Documentaire français de Stéphane Breton (2023) 1h14. Sortie le 12 juin 2024.
Voici une expérience immersive et sensorielle comme le cinéma n’en propose que très rarement. Une histoire sans paroles où les images confinent parfois à l’abstraction pure et simple et où les bruits résonnent souvent comme de la musique. Sur la côte nord désertique du Chili, des hommes ramassent des algues aux formes biscornues qu’on jurerait déposées par des extra-terrestres. Labeur quotidien dont on ne saisit pas véritablement le sens, mais que ces travailleurs de la mer abrités dans des cabanes de fortune répètent comme un sacerdoce ponctué de temps à autre par des tâches tout aussi énigmatiques qui consistent pour l’essentiel à ramasser les objets épars que charrient les flots sur la grève, puis à les utiliser à des fins tout aussi mystérieuses. Ils redonnent ainsi parfois un semblant de vie à des carcasses rouillées qu’ils bricolent à l’aide d’éléments de récupération, réussissant parfois à reconstituer une improbable guimbarde qui se réduit à une carrosserie affublée de roues de secours, mais dépourvue de vitres et de pare-brise. Il y a chez ces hommes réchappés de la nuit des temps dont on n’entend jamais la voix une détermination qui force l’admiration, sans répondre toutefois à aucune des questions qu’on est tenté de se poser en découvrant ce spectacle burlesque et absurde qu’auraient pu mettre en scène les membres du mouvement Panique voire le cinéaste oublié Jean-Pierre Sentier qui excellait dans l’art du minimalisme baroque.
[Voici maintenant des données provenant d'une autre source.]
Lemma mergeToObject_unique (items : list Item) (it : Item) :
  NoDup (name <$> items) → it ∈ items →
  mergeToObject name items !! name it = Some it.
Proof.
  intros Hnd Hin. rewrite mergeToObject_list_to_map.
  apply elem_of_list_to_map.
  - rewrite mergeToObject_keys, reverse_Permutation. exact Hnd.
  - rewrite elem_of_reverse.
    apply list_elem_of_fmap. by exists it.
Qed.

Lemma mergeToObject_dom (items : list Item) :
  dom (mergeToObject name items) = list_to_set (name <$> items).
Proof.
  rewrite mergeToObject_list_to_map, dom_list_to_map_L.
  rewrite mergeToObject_keys.
  apply set_eq. intros k.
  rewrite !elem_of_list_to_set, elem_of_reverse. done.
Qed.

End MergeFacts.

(** C4. [mergeToObject] returns the name-keyed mapping of the items: its
    keys are the names that occur, each key is mapped to the last item
    bearing that name, so with distinct names every item is found under
    its name and the order of the array does not matter; the example
    [[{name:"x",v:1},{name:"y",v:2}]] merges to
    [{x:{name:"x",v:1}, y:{name:"y",v:2}}], and of two items sharing a name
    the later one is kept. *)
Theorem mergeToObject_name_keyed {Item : Type} (name : Item → string)
    (items : list Item) :
  dom (Merge.mergeToObject name items) = list_to_set (name <$> items)
  ∧ (∀ k, Merge.mergeToObject name items !! k =
          last (filter (λ it, name it = k) items))
  ∧ (NoDup (name <$> items) →
     (∀ it, it ∈ items → Merge.mergeToObject name items !! name it = Some it)
     ∧ (∀ items', items ≡ₚ items' →
                  Merge.mergeToObject name items' =
                  Merge.mergeToObject name items))
  ∧ (∀ a b, name a = name b →
            Merge.mergeToObject name [a; b] = {[ name b := b ]})
  ∧ Merge.mergeToObject Merge.nv_name
      [ {| Merge.nv_name := "x"; Merge.v := 1 |};
        {| Merge.nv_name := "y"; Merge.v := 2 |} ] =
    <[ "x" := {| Merge.nv_name := "x"; Merge.v := 1 |} ]>
      (<[ "y" := {| Merge.nv_name := "y"; Merge.v := 2 |} ]> ∅).
Proof.
  split; [apply mergeToObject_dom|].
  split; [apply mergeToObject_lookup|].
  split; [|split].
  - intros Hnd. split.
    + intros it Hin. by apply mergeToObject_unique.
    + intros items' Hperm. by apply mergeToObject_perm.
  - intros a b Hab. unfold Merge.mergeToObject. simpl.
    rewrite Hab, insert_insert_eq. done.
  - unfold Merge.mergeToObject. simpl.
    apply insert_insert_ne. done.
Qed.

Lemma mergeToObject_name_keyed_witness :
  let x := {| Merge.nv_name := "x"; Merge.v := 1 |} in
  let y := {| Merge.nv_name := "y"; Merge.v := 2 |} in
  NoDup (Merge.nv_name <$> [x; y])
  ∧ Merge.mergeToObject Merge.nv_name [x; y] !! "y" = Some y
  ∧ Merge.mergeToObject Merge.nv_name [y; x] =
    Merge.mergeToObject Merge.nv_name [x; y]
  ∧ Merge.mergeToObject Merge.nv_name [x; {| Merge.nv_name := "x"; Merge.v := 7 |}] =
    {[ "x" := {| Merge.nv_name := "x"; Merge.v := 7 |} ]}.
Proof.
  intros x y.
  assert (Hnd : NoDup (Merge.nv_name <$> [x; y])).
  { apply (bool_decide_unpack _). by vm_compute. }
  pose proof (mergeToObject_name_keyed Merge.nv_name [x; y])
    as (_ & _ & Huniq & _ & _).
  pose proof (mergeToObject_name_keyed Merge.nv_name [x; y])
    as (_ & _ & _ & Hdup & _).
  destruct (Huniq Hnd) as [Hfind Hperm].
  split; [exact Hnd|]. split; [|split].
  - apply (Hfind y). right. left.
  - apply Hperm. apply perm_swap.
  - apply (Hdup x {| Merge.nv_name := "x"; Merge.v := 7 |}). reflexivity.
Defined.

(** ** The module element joiner *)

Section JoinerFacts.
Import Joiner.

(** Once [hasName] is set it stays set, and exactly the [name] and
    [identifier] elements are dropped. *)
Lemma filterItems_hasName (module : ModuleNode) (items : list Printed) :
  ∀ i : option string,
    filterItems module {| l_id := i; l_hasName := true |} items =
    filter (λ it, element it ≠ "name" ∧ element it ≠ "identifier") items.
Proof.
  induction items as [|it items IH]; intros i; [done|].
  cbn [filterItems]. unfold keep.
  destruct (String.eqb_spec (element it) "id") as [Hid|Hid].
  - cbn [l_hasName l_id].
    rewrite filter_cons_True by (rewrite Hid; split; discriminate).
    destruct (strictEq (id module) (name module)); cbn; by rewrite IH.
  - destruct (String.eqb_spec (element it) "name") as [Hn|Hn].
    + cbn [l_hasName]. rewrite filter_cons_False by (intros [? _]; done).
      apply IH.
    + destruct (String.eqb_spec (element it) "identifier") as [Hi|Hi].
      * cbn [l_hasName]. rewrite filter_cons_False by (intros [_ ?]; done).
        apply IH.
      * rewrite filter_cons_True by done. by rewrite IH.
Qed.

(** With an [id] field present, the preferred order puts it first. *)
Lemma createOrder_module_id_first (keys : list string) :
  "id" ∈ keys →
  ∃ rest, Order.createOrder keys PREFERED_ORDERS_module = "id" :: rest.
Proof.
  intros Hin. rewrite createOrder_filters.
  unfold Order.keptPreferred, PREFERED_ORDERS_module.
  rewrite filter_cons_True by (by right).
  eexists. reflexivity.
Qed.

Lemma joinModule_id_first (module : ModuleNode) (item : Printed)
    (rest : list Printed) :
  element item = "id" →
  strictEq (id module) (name module) = true →
  filterItems module {| l_id := None; l_hasName := false |} (item :: rest) =
    item :: filter (λ it, element it ≠ "name" ∧ element it ≠ "identifier")
                   rest.
Proof.
  intros Hid Heq. cbn [filterItems]. unfold keep.
  rewrite Hid, Heq. cbn. by rewrite filterItems_hasName.
Qed.

End JoinerFacts.

(** C5. For a module whose [id] equals its [name] (and whose report has an
    [id] field with a non-empty rendering), the elements handed to the
    module joiner are in the preferred order, and of them the joiner keeps
    the [id] element and no [name] element: the line is the rendering of
    [id] followed by the other contents, the [name] and [identifier]
    elements left out. *)
Theorem module_joiner_omits_duplicate_name (module : Joiner.ModuleNode)
    (keys : list string) (print : string → option string) :
  strictEq (Joiner.id module) (Joiner.name module) = true →
  "id" ∈ keys →
  truthyStr (print "id") = true →
  let items := Joiner.printedElements keys print in
  let kept :=
    Joiner.filterItems module
      {| Joiner.l_id := None; Joiner.l_hasName := false |} items in
  {| Joiner.element := "id"; Joiner.content := print "id" |} ∈ kept
  ∧ (∀ it, it ∈ kept → Joiner.element it ≠ "name")
  ∧ Joiner.joinModule items module =
      Joiner.joinContents
        (filter (λ it, Joiner.element it ≠ "name"
                       ∧ Joiner.element it ≠ "identifier") items)
  ∧ ∃ (rendered : string) (others : list string),
      print "id" = Some rendered
      ∧ Joiner.joinModule items module = join " " (rendered :: others).
Proof.
  intros Heq Hin Hprint items kept.
  destruct (createOrder_module_id_first keys Hin) as [rest Hrest].
  assert (Hitems : items =
            {| Joiner.element := "id"; Joiner.content := print "id" |}
            :: map (λ e, {| Joiner.element := e; Joiner.content := print e |})
                   rest).
  { unfold items, Joiner.printedElements. by rewrite Hrest. }
  assert (Hkept : kept =
            {| Joiner.element := "id"; Joiner.content := print "id" |}
            :: filter (λ it, Joiner.element it ≠ "name"
                             ∧ Joiner.element it ≠ "identifier")
                 (map (λ e, {| Joiner.element := e;
                               Joiner.content := print e |}) rest)).
  { unfold kept. rewrite Hitems. by apply joinModule_id_first. }
  split; [rewrite Hkept; left|].
  split.
  { intros it. rewrite Hkept. intros [->|Hit]%elem_of_cons; [done|].
    apply list_elem_of_filter in Hit. tauto. }
  split.
  { unfold Joiner.joinModule. fold kept. rewrite Hkept, Hitems.
    by rewrite filter_cons_True by done. }
  destruct (print "id") as [rendered|] eqn:Hid; [|done].
  exists rendered. eexists.
  unfold Joiner.joinModule. fold kept. rewrite Hkept.
  unfold Joiner.joinContents. cbn [omap list_omap Joiner.content].
  rewrite Hprint. split; reflexivity.
Qed.

Lemma module_joiner_omits_duplicate_name_witness :
  let module := {| Joiner.id := PStr "./a.js"; Joiner.name := PStr "./a.js" |} in
  let print := λ e : string,
    if String.eqb e "id" then Some "[./a.js]"
    else if String.eqb e "name" then Some "./a.js"
    else if String.eqb e "sizes" then Some "10 bytes"
    else None in
  strictEq (Joiner.id module) (Joiner.name module) = true
  ∧ "id" ∈ ["name"; "sizes"; "id"]
  ∧ truthyStr (print "id") = true
  ∧ Joiner.joinModule (Joiner.printedElements ["name"; "sizes"; "id"] print)
                      module = "[./a.js] 10 bytes".
Proof.
  intros module print.
  assert (Heq : strictEq (Joiner.id module) (Joiner.name module) = true)
    by reflexivity.
  assert (Hin : "id" ∈ ["name"; "sizes"; "id"]) by (right; right; left).
  assert (Hprint : truthyStr (print "id") = true) by reflexivity.
  destruct (module_joiner_omits_duplicate_name module
              ["name"; "sizes"; "id"] print Heq Hin Hprint)
    as (_ & _ & Hline & _).
  split; [exact Heq|]. split; [exact Hin|]. split; [exact Hprint|].
  rewrite Hline. reflexivity.
Defined.

(** ** Enabled extractors *)

Section ConfigFacts.
Import Config.
Context {H S : Type}.

Lemma iterateConfig_inner (options : Options) (fn : string → H → S → S)
    (hookFor : string) (subConfig : list (string * H)) : ∀ s : S,
  foldl (λ s '(option, handler),
           if String.eqb option "_" || truthy (optionValue options option)
           then fn hookFor handler s else s) s subConfig =
  foldl (λ s '(hookFor, _, handler), fn hookFor handler s) s
        ('(option, handler) ← subConfig;
         if decide (option = "_" ∨ truthy (optionValue options option) = true)
         then [(hookFor, option, handler)] else []).
Proof.
  induction subConfig as [|[option handler] subConfig IH]; intros s; [done|].
  cbn [foldl mbind list_bind]. rewrite foldl_app, IH. f_equal.
  destruct (String.eqb_spec option "_") as [->|Hne]; simpl; [done|].
  destruct (truthy (optionValue options option)) eqn:Ht.
  - rewrite decide_True by (by right). done.
  - rewrite decide_False; [done|]. intros [?|?]; done.
Qed.

Lemma iterateConfig_enabled (config : list (string * list (string * H)))
    (options : Options) (fn : string → H → S → S) : ∀ s : S,
  iterateConfig config options fn s =
    foldl (λ s '(hookFor, _, handler), fn hookFor handler s) s
          (enabled config options).
Proof.
  unfold iterateConfig, enabled.
  induction config as [|[hookFor subConfig] config IH]; intros s; [done|].
  cbn [foldl mbind list_bind]. rewrite foldl_app, IH. f_equal.
  apply iterateConfig_inner.
Qed.

Lemma elem_of_enabled (config : list (string * list (string * H)))
    (options : Options) (hookFor option : string) (handler : H) :
  (hookFor, option, handler) ∈ enabled config options ↔
    (∃ subConfig, (hookFor, subConfig) ∈ config
                  ∧ (option, handler) ∈ subConfig)
    ∧ (option = "_" ∨ truthy (optionValue options option) = true).
Proof.
  unfold enabled. rewrite list_elem_of_bind. split.
  - intros ([hf sub] & Hin & Hconf). apply list_elem_of_bind in Hin.
    destruct Hin as ([o h] & Hin & Hsub).
    case_decide as Henabled; [|by apply elem_of_nil in Hin].
    apply list_elem_of_singleton in Hin. injection Hin as -> -> ->.
    split; [by exists sub|done].
  - intros [(sub & Hconf & Hsub) Henabled].
    exists (hookFor, sub). split; [|done].
    apply list_elem_of_bind. exists (option, handler). split; [|done].
    rewrite decide_True by done. by left.
Qed.

End ConfigFacts.

(** C1. [iterateConfig] calls [fn] exactly on the enabled registrations,
    in the order of the configuration; a handler registered under an
    option key is enabled iff the value of that key in Options is truthy,
    and a handler registered under "_" is enabled for every Options, the
    empty object included. *)
Theorem iterateConfig_gating {H S : Type}
    (config : list (string * list (string * H))) (options : Options)
    (fn : string → H → S → S) (s : S) :
  Config.iterateConfig config options fn s =
    foldl (λ s '(hookFor, _, handler), fn hookFor handler s) s
          (Config.enabled config options)
  ∧ (∀ hookFor subConfig option handler,
       (hookFor, subConfig) ∈ config → (option, handler) ∈ subConfig →
       option ≠ "_" →
       ((hookFor, option, handler) ∈ Config.enabled config options ↔
        truthy (optionValue options option) = true))
  ∧ (∀ hookFor subConfig handler,
       (hookFor, subConfig) ∈ config → ("_", handler) ∈ subConfig →
       (hookFor, "_", handler) ∈ Config.enabled config options
       ∧ (hookFor, "_", handler) ∈ Config.enabled config ∅).
Proof.
  split; [apply iterateConfig_enabled|]. split.
  - intros hookFor subConfig option handler Hconf Hsub Hne.
    rewrite elem_of_enabled. split.
    + intros [_ [?|?]]; done.
    + intros Ht. split; [by exists subConfig|by right].
  - intros hookFor subConfig handler Hconf Hsub.
    split; apply elem_of_enabled; (split; [by exists subConfig|by left]).
Qed.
Couronné du prix Marco Zucchi (qui consacre le film le plus innovant en termes esthétique et cinématographique) lors de la Semaine de la critique du festival de Locarno, Les premiers jours est un spectacle envoûtant qui doit une bonne partie de son charme au caractère énigmatique qui l’entoure, mais aussi à son traitement visuel et sonore. Stéphane Breton exacerbe à l’envi le bruit du ressac ou des pieds qui font rouler les galets et compose une sorte de symphonie minérale abstraite dont le tempo est scandé par des bruits parfois exacerbés. Le traitement particulier accordé à cette hypertrophie auditive des éléments pare d’harmonie une atmosphère étrange en soi avec ses rituels mystérieux et ses tâches répétitives dont on n’entrevoit jamais ni la nécessité ni le profit immédiat. Comme si ces hommes que leurs chiens semblent contempler avec une sorte de commisération charitable répondaient à des ordres venus d’ailleurs pour tenir un rôle social dépourvu de toute nécessité. Peu à peu, le chaos s’organise et cet étrange manège prend tout son sens… ou plutôt son nonsense que souligne un tempo plutôt entraînant. Homme-orchestre de ce film étonnant qui pourrait se dérouler à une époque post-apocalyptique par son univers déroutant et ses rituels drolatiques, Stéphane Breton s’affirme comme un poète du cinéma du réel qui tord le cou aux formes pour témoigner d’une situation qui renvoie tout autant à la préhistoire de l’humanité, notamment en raison de son cadre si exotique qui semble littéralement perdu au milieu de nulle part. L’expérience mérite d’être vécue : elle s’avère d’une rare intensité.